Arts

Vernissage ce soir : Jean-Jacques Lebel à Maison Rouge

24 October 2009 | PAR Yaël Hirsch

La fondation Antoine de Galbert vernit ce soir jusqu’à 19h une exposition consacrée à un touche à tout ultra savant et très doué. Plasticien protéiforme, Jean-Jacques Lebel prône une révolution individuelle, ce qui ne l’empêche pas de  montrer autour et dans ses compositions  l’immense palimpseste qui les a inspirées.

Jean-Jacques Lebel est  un plasticien qui travaille sur de nombreux supports : tableaux, photos, vidéos, installations, et sculptures. Des happenings l’ont également rendu célèbre dans les années 1960, notamment lors du festival Polyphonix. L’exposition “Soulèvements” met en lumière un touche-à-tout de génie, qui prône une révolution partant de l’individu et se met en scène dans les objets d’art qu’il a collectionnés, si bien qu’on a souvent l’impression d’être devant une grande vitrine multi-référentielle qui fait penser au bureau d’André Masson.

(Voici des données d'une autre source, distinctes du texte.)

(** A clause made of its keywords and a body that [m] parses. *)
Ltac clause_start n Hn :=
  intros n Hn; destruct n as [|n]; [lia|]; cbn [app] in *; cbn [parseClauses];
  y_step; match goal with H : t_Type ?t = _ |- _ => rewrite H end; y_step; cbn [length] in Hn.

Lemma clause_include l q r ks : (l = [] -> set_Include l q = q) -> clause_head ks = true ->
  clauses_to ks (set_Include l q) r ->
  clauses_to (pr_list_clause [(TokenWith, "with")] pr_words l ++ ks) q r.
Proof.
  intros Hl Hks H. destruct l as [|f l]; [cbn; by rewrite <- Hl|]. unfold pr_list_clause.
  destruct (clause_head_facts ks Hks) as [_ Hc]. clause_start n Hn.
  pose proof Hn as Hn2. rewrite length_app in Hn2.
  eapply yields_bind; [apply ident_list_yields; [done | done | lia]|]. apply H. lia.
Qed.

Lemma clause_group l q r ks : (l = [] -> set_GroupBy l q = q) -> clause_head ks = true ->
  clauses_to ks (set_GroupBy l q) r ->
  clauses_to (pr_list_clause [(TokenGroup, "group"); (TokenBy, "by")] pr_words l ++ ks) q r.
Proof.
  intros Hl Hks H. destruct l as [|f l]; [cbn; by rewrite <- Hl|]. unfold pr_list_clause.
  destruct (clause_head_facts ks Hks) as [_ Hc]. clause_start n Hn.
  pose proof Hn as Hn2. rewrite length_app in Hn2. unfold skip_type. y_step. y_step. y_type. 
  eapply yields_bind; [intros p Hp Hd; eexists; split; [reflexivity|]; cbn; split; [|exact Hd];
    instantiate (1 := tl ((TokenBy, "by") :: pr_words (f :: l) ++ ks)); rewrite <- Hp; by destruct (toks p)|].
  cbn [tl]. eapply yields_bind; [apply ident_list_yields; [done | done | lia]|]. apply H. lia.
Qed.

Lemma clause_order l q r ks : (l = [] -> set_OrderBy l q = q) -> clause_head ks = true ->
  clauses_to ks (set_OrderBy l q) r ->
  clauses_to (pr_list_clause [(TokenOrder, "order"); (TokenBy, "by")]
                (fun l => commas (map pr_order l)) l ++ ks) q r.
Proof.
  intros Hl Hks H. destruct l as [|f l]; [cbn; by rewrite <- Hl|]. unfold pr_list_clause.
  destruct (clause_head_facts ks Hks) as [_ Hc]. clause_start n Hn.
  pose proof Hn as Hn2. rewrite length_app in Hn2. unfold skip_type. y_step. y_step. y_type.
  eapply yields_bind; [intros p Hp Hd; eexists; split; [reflexivity|]; cbn; split; [|exact Hd];
    instantiate (1 := tl ((TokenBy, "by") :: commas (map pr_order (f :: l)) ++ ks));
    rewrite <- Hp; by destruct (toks p)|].
  cbn [tl]. eapply yields_bind; [apply order_list_yields; [done | done | lia]|]. apply H. lia.
Qed.

Lemma clause_where o q r ks : (o = None -> set_Where o q = q) -> wf_opt wf_clause o = true ->
  clause_head ks = true -> clauses_to ks (set_Where o q) r ->
  clauses_to (pr_opt_clause (TokenWhere, "where") pr_where o ++ ks) q r.
Proof.
  intros Ho Hw Hks H. destruct o as [w|]; [|cbn; by rewrite <- Ho]. unfold pr_opt_clause.
  cbn in Hw. apply andb_true_iff in Hw as [Hw Hd%Nat.leb_le].
  destruct (clause_head_facts ks Hks) as [Hs _]. clause_start n Hn.
  pose proof Hn as Hn2. rewrite length_app in Hn2.
  eapply yields_bind; [apply parseWhereExpr_yields; [done | lia | unfold maxDepth; lia | done]|].
  apply H. lia.
Qed.

Lemma clause_having o q r ks : (o = None -> set_Having o q = q) -> wf_opt wf_clause o = true ->
  clause_head ks = true -> clauses_to ks (set_Having o q) r ->
  clauses_to (pr_opt_clause (TokenHaving, "having") pr_where o ++ ks) q r.
Proof.
  intros Ho Hw Hks H. destruct o as [w|]; [|cbn; by rewrite <- Ho]. unfold pr_opt_clause.
  cbn in Hw. apply andb_true_iff in Hw as [Hw Hd%Nat.leb_le].
  destruct (clause_head_facts ks Hks) as [Hs _]. clause_start n Hn.
  pose proof Hn as Hn2. rewrite length_app in Hn2.
  eapply yields_bind; [apply parseWhereExpr_yields; [done | lia | unfold maxDepth; lia | done]|].
  apply H. lia.
Qed.

(** [set_Limit] and [set_Offset] on an optional value. *)
Definition opt_set (set : Z -> Query -> Query) (o : option Z) (q : Query) : Query :=
  match o with Some z => set z q | None => q end.

Lemma clause_limit o q r ks : wf_opt in_int64 o = true -> clauses_to ks (opt_set set_Limit o q) r ->
  clauses_to (pr_opt_clause (TokenLimit, "limit") pr_int o ++ ks) q r.
Proof.
  intros Hw H. destruct o as [z|]; [|exact H]. unfold pr_opt_clause.
  clause_start n Hn.
  eapply yields_bind; [apply (parseInt_yields z []); done|]. apply H. cbn in *. lia.
Qed.

Lemma clause_offset o q r ks : wf_opt in_int64 o = true -> clauses_to ks (opt_set set_Offset o q) r ->
  clauses_to (pr_opt_clause (TokenOffset, "offset") pr_int o ++ ks) q r.
Proof.
  intros Hw H. destruct o as [z|]; [|exact H]. unfold pr_opt_clause.
  clause_start n Hn.
  eapply yields_bind; [apply (parseInt_yields z []); done|]. apply H. cbn in *. lia.
Qed.

Lemma clause_head_list {A} kw t s (pr : list A -> list tk) l ks :
  kw = (t, s) :: tl kw -> clause_head ((t, s) :: ks) = true -> clause_head ks = true ->
  clause_head (pr_list_clause kw pr l ++ ks) = true.
Proof. intros Hkw H1 H2. destruct l; [done|]. unfold pr_list_clause. by rewrite Hkw. Qed.

Lemma clause_head_opt {A} k (pr : A -> list tk) o ks :
  clause_head (k :: ks) = true -> clause_head ks = true ->
  clause_head (pr_opt_clause k pr o ++ ks) = true.
Proof. by destruct o. Qed.

Lemma clauses_query q q0 :
  wf_opt wf_clause (q_Where q) = true -> wf_opt wf_clause (q_Having q) = true ->
  wf_opt in_int64 (q_Limit q) = true -> wf_opt in_int64 (q_Offset q) = true ->
  q0 = mkQuery (q_Type q) (q_Entity q) (q_Fields q) None [] None None [] [] None (q_Updates q) (q_AggField q) ->
  clauses_to (pr_clauses q ++ [eof_kind]) q0 q.
Proof.
  intros Hw Hh Hl Ho ->. unfold pr_clauses. rewrite <- !app_assoc.
  assert (H7 : clause_head (pr_opt_clause (TokenOffset, "offset") pr_int (q_Offset q) ++ [eof_kind]) = true)
    by by apply clause_head_opt.
  assert (H6 : clause_head (pr_opt_clause (TokenLimit, "limit") pr_int (q_Limit q) ++
    pr_opt_clause (TokenOffset, "offset") pr_int (q_Offset q) ++ [eof_kind]) = true)
    by by apply clause_head_opt.
  repeat first
    [ apply clause_include; [by intros -> | repeat first [by apply H6 | by apply H7
        | eapply clause_head_list; [done|done|] | apply clause_head_opt; [done|]] |]
    | apply clause_where; [by intros -> | done | repeat first [by apply H6
        | eapply clause_head_list; [done|done|] | apply clause_head_opt; [done|]] |]
    | apply clause_order; [by intros -> | repeat first [by apply H6
        | eapply clause_head_list; [done|done|] | apply clause_head_opt; [done|]] |]
    | apply clause_group; [by intros -> | repeat first [by apply H6
        | eapply clause_head_list; [done|done|] | apply clause_head_opt; [done|]] |]
    | apply clause_having; [by intros -> | done | done |]
    | apply clause_limit; [done|] | apply clause_offset; [done|] ].
  destruct q as [t e f w o [l|] [ofs|] i g h u a]; cbn; apply clauses_eof.
Qed.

Pour Jean-Jacques Lebel ” toute exposition est une barricade”, si bien qu’il est logique d’entrer  dans “Soulèvements” par un long couloir  dédié aux barricades révolutionnaires. Au plafond de ce couloir, Lebel a suspendu une sculpture de marteaux et de sacs à main. Sur les murs de cette section consacrée à l’art de la barricade, on trouve de nombreuses références à la Commune de Paris et à Mai 68. Et sur les murs, on peut voir des œuvres aussi rares et précieuses qu’un autoportrait de Louise Michel, ou une gravure consacrée à la Commune signée Gustave Doré. Après avoir passé une grande vitrine où des Mickey pop siègent aux côtés de sculptures africaines, on entre dans le panthéon de Lebel. La “poésie visuelle” qui a inspiré l’artiste comprend aussi bien des artistes dada et surréalistes (Duchamp, Picabia, Ghérasim Luca..), que de grands poètes (Hugo, Rimbaud, Baudelaire, dont on peut voir deux esquisses, Apollinaire…), ou encore de superbes masques africains qui ont inspiré à Lebel son art de la métamorphose. A côté d’une statue de la liberté qui tient des tables sur lesquelles est gravé “Rose Selavy”, l’installation “Les avatars de venus” transmue sur quatre  écrans un chef d’œuvre classique de l’histoire de l’art représentant la déesse en un autre. Il y a un mystère dans le passé et se positionner par rapport à ce mystère permet la création. La section l'”énigme”  tourne autour de ce mystère quand elle place le visiteur face à un superbe double portrait de Füsssli, puis face à un Brauner. Elle le prépare doucement à se confronter à la deuxième installation de Lebel : un grand mur fait de douilles d’obus sculptées (souvent dans un style art nouveau) par les poilus de la Première Guerre.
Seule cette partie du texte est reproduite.